恋愛対象外に絆される日
たぶんかつてないほどニヤけてしまったのだろう。結子さんは不思議そうな顔をする。

「どうしました? シュークリーム食べたい禁断症状ですか?」

「……そうみたい。早く買って食べよ」

結子さんはさっさとコンビニへ入り、一直線にスイーツコーナーへ向かった。コンビニにもいろいろなスイーツが売っている。当然だけどレトワールとは違うラインナップ。どれも美味しそうだな。眺めていると「食べるよね?」と確かめられた。他のスイーツに目移りする前に買わないとな。

「もちろん」

答えたら、結子さんはシュークリームを二つ手にとってレジへ直行。そんなに食べたかったんだな、シュークリーム。俺の分まで買ってくれるっぽいので、俺は温かい缶コーヒーを二つ購入した。

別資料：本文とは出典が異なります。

(* ===== verification/FramerProps.v ===== *)
(** The framer as a whole: safety of every event sequence, and independence of
    the chunking. *)
From stdpp Require Import base list option.
From S2P Require Import Prelude Conn Reassembly Framer FramerFacts FramerData PgFrame MyFrame Registry.
#[local] Open Scope Z_scope.

Section Props.
Context {S P F : Type} (stream : proto_id -> lk_proto_ops S P F).
Abbreviation vt := (registry stream).
Implicit Types (r : lk_reasm S P F) (c : lk_conn P F) (d : lk_dir).

(** A captured event: direction, data event and its [cap_len]. *)
Definition event : Type := lk_dir * lk_ev_data * Z.
Fixpoint feed (evs : list event) r c : option (lk_reasm S P F * lk_conn P F) :=
  match evs with
  | [] => Some (r, c)
  | (d, ev, cap) :: evs => '(r, c) ← lk_reasm_data vt r c d ev cap; feed evs r c
  end.

Lemma feed_ok id evs r c :
  framed id = true -> state_wf (vt id) (proto_is id) r c -> Forall (fun e => ev_ok e.1.2 e.2) evs ->
  exists r' c', feed evs r c = Some (r', c') /\ state_wf (vt id) (proto_is id) r' c'.
Proof.
  intros Hid Hw Hev. revert r c Hw. induction Hev as [|[[d ev] cap] evs He _ IH]; intros r c Hw.
  { by exists r, c. }
  destruct (reasm_data_ok vt id (FL:=registry_laws stream id Hid) (registry_framed stream id Hid)
    (proto_is id) (fun _ _ H => H) r c d ev cap Hw He) as (r1 & c1 & E & Hw1).
  cbn [feed]. rewrite E. cbn. by apply IH.
Qed.

(** C5: Safety of the message framer.  From a fresh connection of PostgreSQL or MySQL (the
    protocols framed message by message; the byte-stream framers have theorems of their
    own), whatever the agent captured, in whatever order and with whatever
    truncation, gaps and allocation failures, every [lk_reasm_data] call
    returns (the byte and hole loops terminate within their fuel), no body slab
    ever holds more than LK_MSG_BODY_MAX bytes, the freelist never more than
    LK_REASM_POOL_MAX slabs, and the well-formedness invariant holds. *)
Theorem framer_safe id cookie ctx (k : lk_msg_sink S P F) oom evs :
  framed id = true -> SinkLaws k -> Forall (fun e : event => ev_ok e.1.2 e.2) evs ->
  exists r c, feed evs (lk_reasm_init ctx k oom) (conn0 cookie <| c_ops := Some id |>) = Some (r, c) /\
    framer_wf vt r c /\ proto_of c = id /\ 0 <= r_pool_n r <= LK_REASM_POOL_MAX /\
    forall d, buf_len (frame c d) <= LK_MSG_BODY_MAX.
Proof.
  intros Hid SL Hev.
  destruct (feed_ok id evs (lk_reasm_init ctx k oom) (conn0 cookie <| c_ops := Some id |>) Hid)
    as (r & c & E & Hw); [|done|].
  - exact (framer_swf vt id (FL:=registry_laws stream id Hid) (proto_is id) (lk_reasm_init ctx k oom)
      (conn0 cookie <| c_ops := Some id |>) eq_refl (framer_init_wf stream id cookie ctx k oom Hid SL) eq_refl).
  - exists r, c. pose proof (swf_framer vt id (proto_is id) (fun _ _ H => H) _ _ Hw) as Hf. pose proof Hw as (_ & Hp & _ & Hc).
    split_and!; [done..|by apply (swf_proto vt id (proto_is id) (fun _ _ H => H) r c)|apply Hp|apply Hp|]. intros d. apply (Hc d).
Qed.

(** No intercept is pending on the direction. *)
Definition no_intercept (o : lk_proto_ops S P F) c d : Prop :=
  match intercept_bytes o with
  | None => True
  | Some ib => forall r b p ts, ib r c d (b :: p) ts = (true, r, c, b :: p)
  end.

Lemma frame_bytes_loop id r c d p ts :
  framed id = true -> state_wf (vt id) (proto_is id) r c -> no_intercept (vt id) c d ->
  lk_frame_bytes vt r c d p ts = fst <$> frame_loop (loop_fuel p) r (vt id) c d p ts (c_flags c).
Proof.
  intros Hid Hw Hi. unfold lk_frame_bytes.
  rewrite (swf_conn_ops vt id (proto_is id) (fun _ _ H => H) _ _ Hw), (registry_framed stream id Hid).
  unfold no_intercept in Hi. destruct (intercept_bytes (vt id)); [|done].
  destruct p; [done|]. by rewrite Hi.
Qed.

(** Chunk independence of the PostgreSQL and MySQL framer.  With memory available
    and no intercepted reply pending before either piece, feeding [p] and then [q] is
    feeding [p ++ q] when [p] leaves the direction in sync and does not turn the connection
    TLS or ignored (where the rest of a chunk is discarded): same connection state, same
    messages delivered, same counters; only the slab freelist may be populated
    differently. *)
Theorem frame_bytes_chunks id r c d p q ts r1 c1 r2 c2 :
  framed id = true -> state_wf (vt id) (proto_is id) r c -> r_oom r = [] -> bytes_ok p -> bytes_ok q ->
  no_intercept (vt id) c d -> lk_frame_bytes vt r c d p ts = Some (r1, c1) ->
  f_st (frame c1 d) <> LK_FR_DIRTY -> has_flag (c_flags c1) BLIND = has_flag (c_flags c) BLIND ->
  no_intercept (vt id) c1 d -> lk_frame_bytes vt r1 c1 d q ts = Some (r2, c2) ->
  exists r2', lk_frame_bytes vt r c d (p ++ q) ts = Some (r2', c2) /\
    r_ctx r2' = r_ctx r2 /\ r_st r2' = r_st r2.
Proof.
  intros Hid Hw Ho Hp Hq Hi E1 Hd Hbl Hi1 E2.
  pose proof (registry_laws stream id Hid) as FL.
  destruct (frame_bytes_ok vt id (registry_framed stream id Hid) (proto_is id) (fun _ _ H => H) r c d p ts Hw Hp) as (r1' & c1' & E & Hw1).
  rewrite E1 in E. simplify_eq.
  rewrite (frame_bytes_loop id) in E1, E2 |- * by done.
  destruct (frame_loop (loop_fuel p) _ _ _ _ _ _ _) as [[[r1 c1] a]|] eqn:L1; [|done]. cbn in E1. simplify_eq.
  destruct (frame_loop (loop_fuel q) _ _ _ _ _ _ _) as [[[r3 c3] b]|] eqn:L2; [|done]. cbn in E2. simplify_eq.
  destruct (fun Hl => loop_app (vt id) (proto_is id) r c d p q ts _ _ _ _ _ _ _ _ Hw Ho Hp Hq L1 Hl Hbl L2)
    as (r2' & -> & []); [|by exists r2'].
  intros [?|[? ?]]; congruence.
Qed.
End Props.

(** ** Witnesses: a MySQL connection with no consumer, a COM_PING packet *)
Definition ex_sink : lk_msg_sink unit unit unit := Sink None None None.
#[local] Instance ex_sink_laws : SinkLaws ex_sink.
Proof. by split. Qed.
Definition ex_ev (off total : Z) (p : list Z) : lk_ev_data :=
  EvData (EvHdr 1 7 0 LK_EV_DATA 1 0) total off (zlen p) p.

Lemma framer_safe_witness :
  exists r c, feed (fun _ => lk_proto_my_ops) [(LK_DIR_RECV, ex_ev 0 9 [1; 0; 0; 0], 4); (LK_DIR_RECV, ex_ev 6 9 [255], 1)]
      (lk_reasm_init tt ex_sink [true]) (conn0 1 <| c_ops := Some PROTO_MY |>) = Some (r, c) /\
    framer_wf (registry (fun _ => lk_proto_my_ops)) r c /\ proto_of c = PROTO_MY /\
    0 <= r_pool_n r <= LK_REASM_POOL_MAX /\ forall d, buf_len (frame c d) <= LK_MSG_BODY_MAX.
Proof.
  apply (framer_safe (fun _ => lk_proto_my_ops)); [reflexivity|apply ex_sink_laws|].
  concrete.
Defined.

Abbreviation ex_vt := (registry (fun _ => lk_proto_my_ops (S:=unit) (P:=unit) (F:=unit))).
Definition ex_my_r : lk_reasm unit unit unit := lk_reasm_init tt ex_sink [].
Definition ex_my_c : lk_conn unit unit := conn0 1 <| c_ops := Some PROTO_MY |>.
Definition ex_my_1 := Eval vm_compute in
  default (ex_my_r, ex_my_c) (lk_frame_bytes ex_vt ex_my_r ex_my_c LK_DIR_SEND [3; 0; 0; 1; 9] 7).
Definition ex_my_2 := Eval vm_compute in
  default ex_my_1 (lk_frame_bytes ex_vt ex_my_1.1 ex_my_1.2 LK_DIR_SEND [9; 9; 1; 0] 7).

Lemma frame_bytes_chunks_witness :
  exists r2', lk_frame_bytes ex_vt ex_my_r ex_my_c LK_DIR_SEND ([3; 0; 0; 1; 9] ++ [9; 9; 1; 0]) 7 =
      Some (r2', ex_my_2.2) /\
    r_ctx r2' = r_ctx ex_my_2.1 /\ r_st r2' = r_st ex_my_2.1.
Proof.
  apply (frame_bytes_chunks (fun _ => lk_proto_my_ops) PROTO_MY ex_my_r ex_my_c LK_DIR_SEND
    [3; 0; 0; 1; 9] [9; 9; 1; 0] 7 ex_my_1.1 ex_my_1.2 ex_my_2.1 ex_my_2.2); try (vm_compute; reflexivity).
  - exact (framer_swf ex_vt PROTO_MY (proto_is PROTO_MY) ex_my_r ex_my_c eq_refl
      (framer_init_wf (fun _ => lk_proto_my_ops) PROTO_MY 1 tt ex_sink [] eq_refl ex_sink_laws) eq_refl).
  - concrete.
  - concrete.
  - vm_compute. discriminate.
Defined.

コンビニのレジ横に設置されているイートンコーナーの端でおやつタイムだ。テーブルの上に缶コーヒーを置くと、結子さんはキョトンとする。

「コーヒー買ったの?」

「シュークリームにはブラックコーヒーでしょ。はい、これは結子さんの分」

「わ、ありがとう」

めちゃくちゃ嬉しそうな顔で受け取られ、買ってよかったと思った。こんな缶コーヒーごときで喜んでもらえて、それを嬉しいなんて思ってしまう俺はもう重症だろうか。

ぱくりとかぶりついたシュークリーム、結子さんはふふっと笑う。

「美味しすぎる。ずっと求めてた味」

頬を押さえる仕草すら、愛おしい。
ずっと見ていたい。

「ふっ、幸せそうな顔」

「甘いもの食べると幸せでしょ」

「間違いない」

つられて俺も笑顔になる。
結子さんといるとすぐに頬が緩んでしまう。見ているだけでも心があたたかいのに、笑ったら余計にほんわかした何かに包まれているような気分になった。外は寒いのに、その寒さを忘れてしまうくらいのぬくもり。

幸せってこんなふうに感じるものなんだと、じんわりと実感した。